- [What to work on] Find the line containing "searching, C strings)" in the listing below. Repeat it exactly, along with each following line up to and including the one containing "- ReadDemos.v: linux_programming/read/".

- [Extracted material]
Start of Block

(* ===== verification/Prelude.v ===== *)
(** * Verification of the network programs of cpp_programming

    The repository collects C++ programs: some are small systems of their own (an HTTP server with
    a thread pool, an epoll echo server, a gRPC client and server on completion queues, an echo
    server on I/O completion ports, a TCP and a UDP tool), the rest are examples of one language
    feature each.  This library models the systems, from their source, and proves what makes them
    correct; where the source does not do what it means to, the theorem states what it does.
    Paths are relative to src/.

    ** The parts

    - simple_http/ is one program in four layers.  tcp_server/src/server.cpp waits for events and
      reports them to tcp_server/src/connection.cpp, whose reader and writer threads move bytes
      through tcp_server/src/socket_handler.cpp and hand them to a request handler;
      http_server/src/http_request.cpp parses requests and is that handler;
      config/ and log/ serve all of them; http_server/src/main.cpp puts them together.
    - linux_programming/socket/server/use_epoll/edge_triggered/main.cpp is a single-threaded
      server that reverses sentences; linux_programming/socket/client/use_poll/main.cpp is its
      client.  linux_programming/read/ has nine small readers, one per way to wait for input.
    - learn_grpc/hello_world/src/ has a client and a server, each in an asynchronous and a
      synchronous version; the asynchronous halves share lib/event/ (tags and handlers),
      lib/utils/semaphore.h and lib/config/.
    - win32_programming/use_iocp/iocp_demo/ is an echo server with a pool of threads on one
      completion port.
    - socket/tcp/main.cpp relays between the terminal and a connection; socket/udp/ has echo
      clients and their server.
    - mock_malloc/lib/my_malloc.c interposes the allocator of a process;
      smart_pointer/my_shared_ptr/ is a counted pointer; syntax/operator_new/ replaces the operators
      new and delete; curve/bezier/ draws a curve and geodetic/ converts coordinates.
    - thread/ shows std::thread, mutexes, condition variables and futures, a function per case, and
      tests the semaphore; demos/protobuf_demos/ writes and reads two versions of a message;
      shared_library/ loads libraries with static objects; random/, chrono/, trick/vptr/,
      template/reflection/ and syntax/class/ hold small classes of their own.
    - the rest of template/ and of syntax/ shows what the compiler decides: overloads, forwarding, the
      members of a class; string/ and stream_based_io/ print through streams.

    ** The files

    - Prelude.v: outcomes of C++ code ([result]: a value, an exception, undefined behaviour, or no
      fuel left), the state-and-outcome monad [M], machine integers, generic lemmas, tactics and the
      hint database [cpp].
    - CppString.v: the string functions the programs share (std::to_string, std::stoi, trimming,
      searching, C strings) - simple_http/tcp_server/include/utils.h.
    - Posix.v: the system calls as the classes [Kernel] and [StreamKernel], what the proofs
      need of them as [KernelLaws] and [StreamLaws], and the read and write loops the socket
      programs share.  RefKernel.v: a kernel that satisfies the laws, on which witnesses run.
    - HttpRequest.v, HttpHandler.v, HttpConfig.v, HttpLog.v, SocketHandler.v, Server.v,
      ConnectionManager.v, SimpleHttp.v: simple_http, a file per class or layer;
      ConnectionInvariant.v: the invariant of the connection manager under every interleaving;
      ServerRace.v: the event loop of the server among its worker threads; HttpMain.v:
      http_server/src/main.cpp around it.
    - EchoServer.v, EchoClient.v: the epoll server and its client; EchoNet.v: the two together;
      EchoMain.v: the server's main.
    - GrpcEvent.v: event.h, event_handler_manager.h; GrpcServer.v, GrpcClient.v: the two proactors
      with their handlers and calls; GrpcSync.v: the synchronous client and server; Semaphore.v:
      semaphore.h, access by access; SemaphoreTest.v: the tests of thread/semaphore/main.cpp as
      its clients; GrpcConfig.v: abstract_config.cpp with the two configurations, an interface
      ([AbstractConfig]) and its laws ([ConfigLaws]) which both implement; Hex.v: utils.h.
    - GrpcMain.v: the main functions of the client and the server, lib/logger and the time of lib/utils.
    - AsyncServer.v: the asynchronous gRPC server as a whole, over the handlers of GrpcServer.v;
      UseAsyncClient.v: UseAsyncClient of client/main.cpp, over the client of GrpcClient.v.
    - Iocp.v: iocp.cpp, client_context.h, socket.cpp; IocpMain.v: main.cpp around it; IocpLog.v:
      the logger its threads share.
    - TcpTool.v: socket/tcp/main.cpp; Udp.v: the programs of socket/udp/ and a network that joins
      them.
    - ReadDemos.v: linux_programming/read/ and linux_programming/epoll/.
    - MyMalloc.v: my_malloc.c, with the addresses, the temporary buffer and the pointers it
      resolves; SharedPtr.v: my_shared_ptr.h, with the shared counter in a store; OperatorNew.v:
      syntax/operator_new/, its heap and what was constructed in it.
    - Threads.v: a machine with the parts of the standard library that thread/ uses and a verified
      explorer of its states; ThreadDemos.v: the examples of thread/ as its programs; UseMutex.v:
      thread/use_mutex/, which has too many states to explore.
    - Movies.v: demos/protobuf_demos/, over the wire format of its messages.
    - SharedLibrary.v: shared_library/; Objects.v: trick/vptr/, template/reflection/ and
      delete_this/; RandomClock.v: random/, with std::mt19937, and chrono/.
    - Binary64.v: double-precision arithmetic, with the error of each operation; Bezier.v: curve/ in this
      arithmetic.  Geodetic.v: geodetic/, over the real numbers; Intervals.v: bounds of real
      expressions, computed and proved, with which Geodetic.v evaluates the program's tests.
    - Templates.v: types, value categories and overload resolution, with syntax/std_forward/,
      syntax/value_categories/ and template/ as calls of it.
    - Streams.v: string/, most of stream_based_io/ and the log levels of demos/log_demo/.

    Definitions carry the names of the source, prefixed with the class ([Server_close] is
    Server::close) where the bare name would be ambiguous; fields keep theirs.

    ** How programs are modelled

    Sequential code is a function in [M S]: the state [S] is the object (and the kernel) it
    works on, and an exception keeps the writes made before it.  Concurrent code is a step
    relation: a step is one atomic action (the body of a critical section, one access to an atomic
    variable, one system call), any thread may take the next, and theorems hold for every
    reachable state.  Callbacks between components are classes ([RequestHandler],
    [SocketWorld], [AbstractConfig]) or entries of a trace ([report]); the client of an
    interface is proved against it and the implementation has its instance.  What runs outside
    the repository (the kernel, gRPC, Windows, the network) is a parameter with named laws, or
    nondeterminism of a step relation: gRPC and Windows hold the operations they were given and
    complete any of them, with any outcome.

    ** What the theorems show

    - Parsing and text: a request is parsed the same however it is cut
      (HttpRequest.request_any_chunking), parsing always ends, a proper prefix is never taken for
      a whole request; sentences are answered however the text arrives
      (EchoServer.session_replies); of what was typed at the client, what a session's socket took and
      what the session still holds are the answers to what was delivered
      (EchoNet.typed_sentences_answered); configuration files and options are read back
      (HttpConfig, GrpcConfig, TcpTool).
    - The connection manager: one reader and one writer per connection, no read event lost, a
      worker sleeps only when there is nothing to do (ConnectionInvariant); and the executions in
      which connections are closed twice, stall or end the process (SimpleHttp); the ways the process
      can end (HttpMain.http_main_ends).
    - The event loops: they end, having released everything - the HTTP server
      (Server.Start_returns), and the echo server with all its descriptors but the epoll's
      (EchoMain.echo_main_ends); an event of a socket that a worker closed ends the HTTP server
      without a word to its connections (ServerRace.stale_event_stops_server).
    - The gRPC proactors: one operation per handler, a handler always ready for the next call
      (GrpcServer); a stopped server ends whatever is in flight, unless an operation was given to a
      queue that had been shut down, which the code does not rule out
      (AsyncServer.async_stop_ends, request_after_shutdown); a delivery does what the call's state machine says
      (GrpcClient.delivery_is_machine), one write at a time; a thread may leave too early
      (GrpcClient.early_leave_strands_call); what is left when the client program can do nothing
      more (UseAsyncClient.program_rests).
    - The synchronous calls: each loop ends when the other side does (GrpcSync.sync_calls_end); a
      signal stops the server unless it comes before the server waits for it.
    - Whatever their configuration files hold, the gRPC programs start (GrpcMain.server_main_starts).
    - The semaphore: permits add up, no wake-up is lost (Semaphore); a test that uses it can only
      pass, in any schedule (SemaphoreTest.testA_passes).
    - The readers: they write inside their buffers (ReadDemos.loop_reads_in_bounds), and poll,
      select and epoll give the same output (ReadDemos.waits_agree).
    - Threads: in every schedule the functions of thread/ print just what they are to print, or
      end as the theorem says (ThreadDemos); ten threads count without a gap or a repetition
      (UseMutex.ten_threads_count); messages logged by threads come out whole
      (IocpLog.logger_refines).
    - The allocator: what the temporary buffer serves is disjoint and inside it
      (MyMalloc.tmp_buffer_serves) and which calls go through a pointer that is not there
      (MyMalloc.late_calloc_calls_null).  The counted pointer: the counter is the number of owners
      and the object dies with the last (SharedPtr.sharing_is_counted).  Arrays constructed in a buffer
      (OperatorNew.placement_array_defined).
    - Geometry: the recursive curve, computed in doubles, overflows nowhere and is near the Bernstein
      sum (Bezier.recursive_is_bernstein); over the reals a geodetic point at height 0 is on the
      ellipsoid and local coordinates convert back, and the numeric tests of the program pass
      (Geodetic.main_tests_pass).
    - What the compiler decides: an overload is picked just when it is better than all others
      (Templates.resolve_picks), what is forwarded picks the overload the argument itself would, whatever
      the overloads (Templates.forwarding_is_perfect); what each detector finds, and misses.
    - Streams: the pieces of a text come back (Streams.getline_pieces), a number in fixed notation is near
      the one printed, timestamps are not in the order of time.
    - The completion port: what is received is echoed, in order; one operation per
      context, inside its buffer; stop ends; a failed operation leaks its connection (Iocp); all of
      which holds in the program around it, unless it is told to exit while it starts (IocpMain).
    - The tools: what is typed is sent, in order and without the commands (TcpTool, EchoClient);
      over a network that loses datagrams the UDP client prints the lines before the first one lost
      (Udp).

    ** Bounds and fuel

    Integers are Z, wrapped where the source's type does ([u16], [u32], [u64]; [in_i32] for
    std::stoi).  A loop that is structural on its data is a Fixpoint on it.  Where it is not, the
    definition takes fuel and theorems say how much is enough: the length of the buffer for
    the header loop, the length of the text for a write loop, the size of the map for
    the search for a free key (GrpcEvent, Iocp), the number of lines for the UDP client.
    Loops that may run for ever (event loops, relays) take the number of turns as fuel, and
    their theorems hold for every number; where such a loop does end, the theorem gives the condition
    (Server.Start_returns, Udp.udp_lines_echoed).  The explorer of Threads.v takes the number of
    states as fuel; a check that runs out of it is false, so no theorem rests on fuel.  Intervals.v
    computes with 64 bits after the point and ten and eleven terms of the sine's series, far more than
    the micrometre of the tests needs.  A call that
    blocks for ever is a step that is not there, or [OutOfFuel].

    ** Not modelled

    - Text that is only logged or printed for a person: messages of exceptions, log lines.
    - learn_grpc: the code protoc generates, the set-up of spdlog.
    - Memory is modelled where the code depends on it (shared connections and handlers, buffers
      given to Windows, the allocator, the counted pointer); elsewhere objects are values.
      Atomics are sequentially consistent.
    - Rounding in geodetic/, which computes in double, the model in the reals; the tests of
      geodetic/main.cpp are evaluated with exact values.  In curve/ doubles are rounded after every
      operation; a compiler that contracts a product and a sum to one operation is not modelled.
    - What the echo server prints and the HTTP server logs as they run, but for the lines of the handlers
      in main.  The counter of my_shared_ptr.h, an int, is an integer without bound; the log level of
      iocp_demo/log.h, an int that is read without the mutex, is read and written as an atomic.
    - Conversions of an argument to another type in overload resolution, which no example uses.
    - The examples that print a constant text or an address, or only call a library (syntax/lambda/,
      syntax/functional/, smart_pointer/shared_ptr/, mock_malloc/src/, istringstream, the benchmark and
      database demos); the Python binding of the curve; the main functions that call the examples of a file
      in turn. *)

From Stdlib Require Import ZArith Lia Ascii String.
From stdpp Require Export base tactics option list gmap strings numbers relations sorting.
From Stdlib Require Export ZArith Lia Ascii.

End of Block

- [Your response]
      searching, C strings) - simple_http/tcp_server/include/utils.h.
    - Posix.v: the system calls as the classes [Kernel] and [StreamKernel], what the proofs
      need of them as [KernelLaws] and [StreamLaws], and the read and write loops the socket
      programs share.  RefKernel.v: a kernel that satisfies the laws, on which witnesses run.
    - HttpRequest.v, HttpHandler.v, HttpConfig.v, HttpLog.v, SocketHandler.v, Server.v,
      ConnectionManager.v, SimpleHttp.v: simple_http, a file per class or layer;
      ConnectionInvariant.v: the invariant of the connection manager under every interleaving;
      ServerRace.v: the event loop of the server among its worker threads; HttpMain.v:
      http_server/src/main.cpp around it.
    - EchoServer.v, EchoClient.v: the epoll server and its client; EchoNet.v: the two together;
      EchoMain.v: the server's main.
    - GrpcEvent.v: event.h, event_handler_manager.h; GrpcServer.v, GrpcClient.v: the two proactors
      with their handlers and calls; GrpcSync.v: the synchronous client and server; Semaphore.v:
      semaphore.h, access by access; SemaphoreTest.v: the tests of thread/semaphore/main.cpp as
      its clients; GrpcConfig.v: abstract_config.cpp with the two configurations, an interface
      ([AbstractConfig]) and its laws ([ConfigLaws]) which both implement; Hex.v: utils.h.
    - GrpcMain.v: the main functions of the client and the server, lib/logger and the time of lib/utils.
    - AsyncServer.v: the asynchronous gRPC server as a whole, over the handlers of GrpcServer.v;
      UseAsyncClient.v: UseAsyncClient of client/main.cpp, over the client of GrpcClient.v.
    - Iocp.v: iocp.cpp, client_context.h, socket.cpp; IocpMain.v: main.cpp around it; IocpLog.v:
      the logger its threads share.
    - TcpTool.v: socket/tcp/main.cpp; Udp.v: the programs of socket/udp/ and a network that joins
      them.
    - ReadDemos.v: linux_programming/read/ and linux_programming/epoll/.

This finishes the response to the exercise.